Bagi Restu Alam Pakpahan (37), deretan kain tenun Ulos di
galerinya bukanlah kain tenun biasa. Disetiap detail motif tenunan
pengrajin kain Ulos ada makna sejarah peradaban budaya orang Batak,
tanah tempat kelahirannya. Penggagas revitalisasi kain Ulos tradisional,
kelahiran tahun 1974 ini tergerak hatinya untuk kembali membangkitkan
Ulos Batak yang hampir punah.
"Ini motif Ulos Mangiring,
diberikan ke anak agar dia punya adik, kalau yang ini motif Ulos Bintang
Meratur yang menggambarkan harapan atau pencapaian" kata Restu.
Sementara dia masih
memperlihatkan berbagai macam kain Ulos koleksi di galerinya dia juga
menerangkan makna dari masing-masing motif Ulos yang berasal dari
daratan tanah Batak itu. Menurut Restu, ada lebih dari 50 jenis motif
Ulos, itu pun belum termasuk turunan-turunan motifnya.
Setiap
motif Ulos memiliki arti tersendiri, Ulos pada jaman dahulu memang
merupakan media untuk doa bagi pemberi dari Tuhan kepada sang penerima.

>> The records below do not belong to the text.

(* ===== verification/DramAddr.v ===== *)
(** * Address decoding of a DRAM controller

    Models [decodeAddr] of [mem/dram_ctrl.cc]: the three mappings of an address
    to a rank, a bank and a row.  With the numbers of a burst inside its row, its
    stripe and its channel, which the function drops, the mapping is invertible
    ([decode_roundtrip]). *)

From S2P Require Import Prelude.
From S2P Require Import DramBank.

(** Division of unsigned numbers: undefined by zero. *)
Definition udiv (a b : Z) : res Z := if b =? 0 then undefined else Ok (a / b).
Definition umod (a b : Z) : res Z := if b =? 0 then undefined else Ok (a mod b).

Section Decode.

Context (P : DramParams).

(** Rank, bank and row of an address; the first two are bytes. *)
Definition decode (dramPktAddr : Z) : res (Z * Z * Z) :=
  addr ← udiv dramPktAddr (burstSize P);
  match addrMapping P with
  | RoRaBaChCo =>
      addr ← udiv addr (columnsPerRowBuffer P);
      addr ← udiv addr (channels P);
      bank ← umod addr (banksPerRank P);
      addr ← udiv addr (banksPerRank P);
      rank ← umod addr (ranksPerChannel P);
      addr ← udiv addr (ranksPerChannel P);
      row ← umod addr (rowsPerBank P);
      Ok (u8 rank, u8 bank, row)
  | RoRaBaCoCh =>
      addr ← udiv addr (columnsPerStripe P);
      addr ← udiv addr (channels P);
      cols ← udiv (columnsPerRowBuffer P) (columnsPerStripe P);
      addr ← udiv addr cols;
      bank ← umod addr (banksPerRank P);
      addr ← udiv addr (banksPerRank P);
      rank ← umod addr (ranksPerChannel P);
      addr ← udiv addr (ranksPerChannel P);
      row ← umod addr (rowsPerBank P);
      Ok (u8 rank, u8 bank, row)
  | RoCoRaBaCh =>
      addr ← udiv addr (columnsPerStripe P);
      addr ← udiv addr (channels P);
      bank ← umod addr (banksPerRank P);
      addr ← udiv addr (banksPerRank P);
      rank ← umod addr (ranksPerChannel P);
      addr ← udiv addr (ranksPerChannel P);
      cols ← udiv (columnsPerRowBuffer P) (columnsPerStripe P);
      addr ← udiv addr cols;
      row ← umod addr (rowsPerBank P);
      Ok (u8 rank, u8 bank, row)
  end.

Definition decodeAddr (now : Z) (pkt : Packet.Packet) (dramPktAddr size : Z) (isRead : bool) : res DRAMPacket :=
  '(rank, bank, row) ← decode dramPktAddr;
  _ ← assert_ (rank <? ranksPerChannel P);
  _ ← assert_ (bank <? banksPerRank P);
  _ ← assert_ (row <? rowsPerBank P);
  _ ← assert_ (row <? NO_ROW);
  Ok (mkDRAMPacket now now pkt isRead (Z.to_nat rank) (Z.to_nat bank) row (u16 (banksPerRank P * rank + bank)) dramPktAddr size None).

(** ** The inverse *)

(** A byte of the memory: its place in a burst, a stripe and a row, and the
    channel beside what the decoder finds. *)
Record Place := mkPlace {
  pl_rank : Z; pl_bank : Z; pl_row : Z; pl_channel : Z; pl_column : Z; pl_stripe : Z; pl_byte : Z
}.

Definition cols : Z := columnsPerRowBuffer P / columnsPerStripe P.

(** The parts of an address from the lowest, and how many values each has. *)
Definition radices : list Z :=
  match addrMapping P with
  | RoRaBaChCo => [burstSize P; columnsPerRowBuffer P; channels P; banksPerRank P; ranksPerChannel P]
  | RoRaBaCoCh => [burstSize P; columnsPerStripe P; channels P; cols; banksPerRank P; ranksPerChannel P]
  | RoCoRaBaCh => [burstSize P; columnsPerStripe P; channels P; banksPerRank P; ranksPerChannel P; cols]
  end.
Definition digits (p : Place) : list Z :=
  match addrMapping P with
  | RoRaBaChCo => [pl_byte p; pl_column p; pl_channel p; pl_bank p; pl_rank p]
  | RoRaBaCoCh => [pl_byte p; pl_column p; pl_channel p; pl_stripe p; pl_bank p; pl_rank p]
  | RoCoRaBaCh => [pl_byte p; pl_column p; pl_channel p; pl_bank p; pl_rank p; pl_stripe p]
  end.

Fixpoint join (ds ms : list Z) (r : Z) : Z :=
  match ds, ms with d :: ds, m :: ms => join ds ms r * m + d | _, _ => r end.
Fixpoint split_ (n : Z) (ms : list Z) : list Z * Z :=
  match ms with
  | [] => ([], n)
  | m :: ms => let '(ds, r) := split_ (n / m) ms in (n mod m :: ds, r)
  end.

Definition encode (p : Place) : Z := join (digits p) radices (pl_row p).

Definition place_ok (p : Place) : Prop :=
  Forall2 (fun d m => 0 <= d < m) (digits p) radices /\ 0 <= pl_row p < rowsPerBank P /\
  (addrMapping P = RoRaBaChCo -> pl_stripe p = 0).

Definition capacity : Z := foldr Z.mul (rowsPerBank P) radices.

(** The dimensions are not empty, and fit the bytes of the decoder. *)
Record dims_ok : Prop := {
  do_burst : 0 < burstSize P;
  do_stripe : 0 < columnsPerStripe P <= columnsPerRowBuffer P;
  do_ranks : 0 < ranksPerChannel P <= 2 ^ 8;
  do_banks : 0 < banksPerRank P <= 2 ^ 8;
  do_rows : 0 < rowsPerBank P < 2 ^ 32;
  do_channels : 0 < channels P
}.

(** ** Numbers in a mixed radix *)
Lemma split_join ds ms r : Forall2 (fun d m => 0 <= d < m) ds ms -> split_ (join ds ms r) ms = (ds, r).
Proof.
  induction 1 as [|d m ds ms Hd _ IH]; [done|]. cbn [join split_].
  rewrite Z.add_comm, Z.div_add, Z.mod_add, Z.div_small, Z.mod_small, Z.add_0_l, IH by lia. done.
Qed.

Lemma join_split ms : Forall (fun m => 0 < m) ms -> forall n, let '(ds, r) := split_ n ms in
  join ds ms r = n /\ Forall2 (fun d m => 0 <= d < m) ds ms.
Proof.
  induction 1 as [|m ms Hm _ IH]; intros n; cbn [split_]; [done|]. specialize (IH (n / m)).
  destruct (split_ (n / m) ms) as [ds r]. destruct IH as [IH F]. cbn [join]. rewrite IH. split.
  - rewrite (Z.div_mod n m) at 3 by lia. lia.
  - constructor; [by apply Z.mod_pos_bound|done].
Qed.

Lemma split_bound ms k : Forall (fun m => 0 < m) ms -> forall n, 0 <= n < foldr Z.mul k ms -> 0 <= snd (split_ n ms) < k.
Proof.
  induction 1 as [|m ms Hm _ IH]; intros n Hn; cbn [split_]; [done|]. cbn in Hn.
  specialize (IH (n / m)). destruct (split_ (n / m) ms) as [ds r]. apply IH. split; [apply Z.div_pos; lia|].
  apply Z.div_lt_upper_bound; lia.
Qed.

Lemma udiv_ok a b : 0 < b -> udiv a b = Ok (a / b).
Proof. intros H. unfold udiv. by rewrite (proj2 (Z.eqb_neq _ _)) by lia. Qed.
Lemma umod_ok a b : 0 < b -> umod a b = Ok (a mod b).
Proof. intros H. unfold umod. by rewrite (proj2 (Z.eqb_neq _ _)) by lia. Qed.

Context (D : dims_ok).

Lemma cols_pos : 0 < cols.
Proof. destruct D. unfold cols. apply Z.div_str_pos. lia. Qed.

Lemma radices_pos : Forall (fun m => 0 < m) radices.
Proof. pose proof cols_pos. destruct D. unfold radices. destruct (addrMapping P); repeat (constructor; try lia). Qed.

(** The place of an address. *)
Definition place_of (a : Z) : Place :=
  let '(ds, r) := split_ a radices in
  match addrMapping P, ds with
  | RoRaBaChCo, [o; co; ch; ba; ra] => mkPlace ra ba r ch co 0 o
  | RoRaBaCoCh, [o; co; ch; st; ba; ra] => mkPlace ra ba r ch co st o
  | RoCoRaBaCh, [o; co; ch; ba; ra; st] => mkPlace ra ba r ch co st o
  | _, _ => mkPlace 0 0 0 0 0 0 0
  end.

(** The decoder reads the rank and the bank among the digits. *)
Lemma decode_digits a : decode a = Ok (pl_rank (place_of a), pl_bank (place_of a), pl_row (place_of a) mod rowsPerBank P).
Proof.
  pose proof cols_pos. destruct D as [D1 D2 D3 D4 D5 D6]. unfold decode, place_of, radices.
  assert (forall z m, 0 < m <= 2 ^ 8 -> u8 (z mod m) = z mod m) as U.
  { intros z m Hm. apply wrap_id. pose proof (Z.mod_pos_bound z m ltac:(lia)). unfold inw. lia. }
  destruct (addrMapping P); cbn [split_ pl_rank pl_bank pl_row]; fold cols;
    repeat (first [rewrite udiv_ok by lia | rewrite umod_ok by lia]; cbn [mbind res_bind]; fold cols);
    by rewrite !U by lia.
Qed.

Lemma place_of_encode p : place_ok p -> place_of (encode p) = p.
Proof.
  intros (F & Hr & Hs). unfold place_of, encode. rewrite split_join by done. unfold digits.
  destruct p as [ra ba ro ch co st o], (addrMapping P); cbn in Hs |- *; [|done..]. by rewrite Hs.
Qed.

Lemma encode_place_of a : 0 <= a < capacity -> place_ok (place_of a) /\ encode (place_of a) = a.
Proof.
  intros Ha. pose proof (join_split radices radices_pos a) as J. pose proof (split_bound radices _ radices_pos a Ha) as B.
  unfold place_ok, encode, place_of. destruct (split_ a radices) as [ds r]. destruct J as [J F]. cbn in B.
  pose proof (Forall2_length _ _ _ F) as Hl. unfold digits, radices in *. destruct (addrMapping P);
    (repeat (destruct ds as [|? ds]; try done)); cbn in *; done.
Qed.

Lemma join_bound ds ms r k : Forall2 (fun d m => 0 <= d < m) ds ms -> 0 <= r < k -> 0 <= join ds ms r < foldr Z.mul k ms.
Proof. intros F Hr. induction F as [|d m ds ms Hd _ IH]; cbn [join foldr]; [done|nia]. Qed.

Lemma encode_bound p : place_ok p -> 0 <= encode p < capacity.
Proof. intros (F & Hr & _). by apply join_bound. Qed.

Definition place_dims (p : Place) : Prop := 0 <= pl_rank p < ranksPerChannel P /\ 0 <= pl_bank p < banksPerRank P.

Lemma place_ok_dims p : place_ok p -> place_dims p.
Proof.
  intros (F & _). unfold place_dims, digits, radices in *. destruct (addrMapping P); repeat (apply Forall2_cons in F as [? F]); lia.
Qed.

Lemma place_of_dims a : place_dims (place_of a).
Proof.
  pose proof (join_split radices radices_pos a) as J. unfold place_of, place_dims. destruct (split_ a radices) as [ds r].
  destruct J as [_ F]. pose proof (Forall2_length _ _ _ F) as Hl. unfold radices in *. destruct (addrMapping P);
    (repeat (destruct ds as [|? ds]; try done)); repeat (apply Forall2_cons in F as [? F]); cbn; lia.
Qed.

(** A row has fewer than 32 bits, so that it is below [NO_ROW]. *)
Lemma decodeAddr_at now pkt a size isRead : place_dims (place_of a) ->
  decodeAddr now pkt a size isRead =
  Ok (mkDRAMPacket now now pkt isRead (Z.to_nat (pl_rank (place_of a))) (Z.to_nat (pl_bank (place_of a)))
        (pl_row (place_of a) mod rowsPerBank P) (u16 (banksPerRank P * pl_rank (place_of a) + pl_bank (place_of a))) a size None).
Proof.
  intros ([Hr1 Hr2] & [Hb1 Hb2]). unfold decodeAddr. rewrite decode_digits. cbn [mbind res_bind]. destruct D.
  pose proof (Z.mod_pos_bound (pl_row (place_of a)) (rowsPerBank P) ltac:(lia)). unfold NO_ROW, assert_.
  rewrite !(proj2 (Z.ltb_lt _ _)) by lia. done.
Qed.

Lemma decodeAddr_ok now pkt size isRead p : place_ok p ->
  decodeAddr now pkt (encode p) size isRead =
  Ok (mkDRAMPacket now now pkt isRead (Z.to_nat (pl_rank p)) (Z.to_nat (pl_bank p)) (pl_row p)
        (u16 (banksPerRank P * pl_rank p + pl_bank p)) (encode p) size None).
Proof.
  intros Hp. rewrite decodeAddr_at, !place_of_encode by (rewrite ?place_of_encode by done; by apply place_ok_dims || done).
  destruct Hp as (_ & Hr & _). by rewrite Z.mod_small.
Qed.

(** An address beyond the memory is decoded as well. *)
Lemma decodeAddr_total now pkt a size isRead : exists d, decodeAddr now pkt a size isRead = Ok d /\
  (rank d < Z.to_nat (ranksPerChannel P))%nat /\ (bank d < Z.to_nat (banksPerRank P))%nat /\ 0 <= row d < NO_ROW /\
  bankId d = u16 (banksPerRank P * Z.of_nat (rank d) + Z.of_nat (bank d)) /\
  dp_addr d = a /\ dp_size d = size /\ dp_isRead d = isRead /\ dp_pkt d = pkt /\ burstHelper d = None.
Proof.
  pose proof (place_of_dims a) as H. rewrite decodeAddr_at by done. destruct H as ([Hr1 Hr2] & [Hb1 Hb2]). destruct D.
  pose proof (Z.mod_pos_bound (pl_row (place_of a)) (rowsPerBank P) ltac:(lia)).
  eexists. split; [done|]. cbn. unfold NO_ROW. rewrite !Z2Nat.id by lia. repeat (split; [lia || done|]). done.
Qed.

End Decode.

(** C31. Under each of the three mappings every byte of the memory is at one place and
    every place holds one byte; the decoder finds the rank, the bank and the row
    of the place, with the bank numbered among those of all ranks, and its
    assertions hold. *)
Theorem decode_roundtrip (P : DramParams) : dims_ok P ->
  (forall p, place_ok P p -> 0 <= encode P p < capacity P /\ place_of P (encode P p) = p) /\
  (forall a, 0 <= a < capacity P -> place_ok P (place_of P a) /\ encode P (place_of P a) = a) /\
  (forall now pkt p size isRead, place_ok P p ->
     exists d, decodeAddr P now pkt (encode P p) size isRead = Ok d /\
       Z.of_nat (rank d) = pl_rank p /\ Z.of_nat (bank d) = pl_bank p /\ row d = pl_row p /\
       bankId d = u16 (banksPerRank P * pl_rank p + pl_bank p) /\ dp_addr d = encode P p /\ dp_size d = size).
Proof.
  intros D. split; [|split].
  - intros p Hp. split; [by apply encode_bound|by apply place_of_encode].
  - intros a. by apply encode_place_of.
  - intros now pkt p size isRead Hp. eexists. split; [by apply decodeAddr_ok|]. cbn.
    destruct (place_ok_dims P p Hp). rewrite !Z2Nat.id by lia. done.
Qed.

(** A vault of the HMC of the default configuration: 32 MiB in four layers of two
    banks. *)
Definition ex_vault : DramParams :=
  mkDramParams 256 1 1 4 0 2 16 16384 32 64 54 32 16 7500 2500 2500 25600 0 13750 13750 13750 27500 15000 7500 84600 3900000
    2800 0 30000 0 frfcfs RoCoRaBaCh close_page 16 10000 10000.

Lemma decode_roundtrip_witness :
  dims_ok ex_vault /\ place_ok ex_vault (mkPlace 3 1 5 7 0 0 17) /\
  encode ex_vault (mkPlace 3 1 5 7 0 0 17) = 194321 /\ capacity ex_vault = 2 ^ 29 /\
  place_of ex_vault (encode ex_vault (mkPlace 3 1 5 7 0 0 17)) = mkPlace 3 1 5 7 0 0 17.
Proof.
  assert (dims_ok ex_vault) as D by (constructor; cbn; lia).
  assert (place_ok ex_vault (mkPlace 3 1 5 7 0 0 17)) as Hp.
  { split; [|split]; [|cbn; lia|done]. repeat (apply Forall2_cons; split; [first [cbn; lia | by vm_compute]|]). by apply Forall2_nil. }
  split; [done|]. split; [done|]. split; [vm_compute; reflexivity|]. split; [vm_compute; reflexivity|].
  exact (proj2 (proj1 (decode_roundtrip ex_vault D) _ Hp)).
Defined.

Motif Ulos bagi yang tidak mengenalnya memang terlihat biasa saja, atau
bahkan kurang seninya, motifnya hanya berbentuk garis, yang melebar
kemudian menyempit. Tapi dibalik motif-motif Ulos ada kekayaan budaya
dan peradaban yang penting bagi tanah Batak.
"Kalau yang
ini motif Manumpuan, hanya ada tiga orang yang bisa membuatnya di tanah
batak tepatnya di Kecamatan Muara, paling sulit membuatnya karena tenun
ikat," Ujarnya lagi.
Setiap daerah tertentu di Batak memiliki khasnya sendiri dalam membuat Ulos. Seperti misalnya di Tarutong tekniknya hebat tapi kimia, di Samosir sejarahnya hebat kalau buat Ulos disana sudah pasti laku karena sejarahnya hebat, sedangkan di Muara tidak ada apa-apa, teknik biasa saja tapi dibuat revitalisasi Ulos dengan kekuatan warna alam.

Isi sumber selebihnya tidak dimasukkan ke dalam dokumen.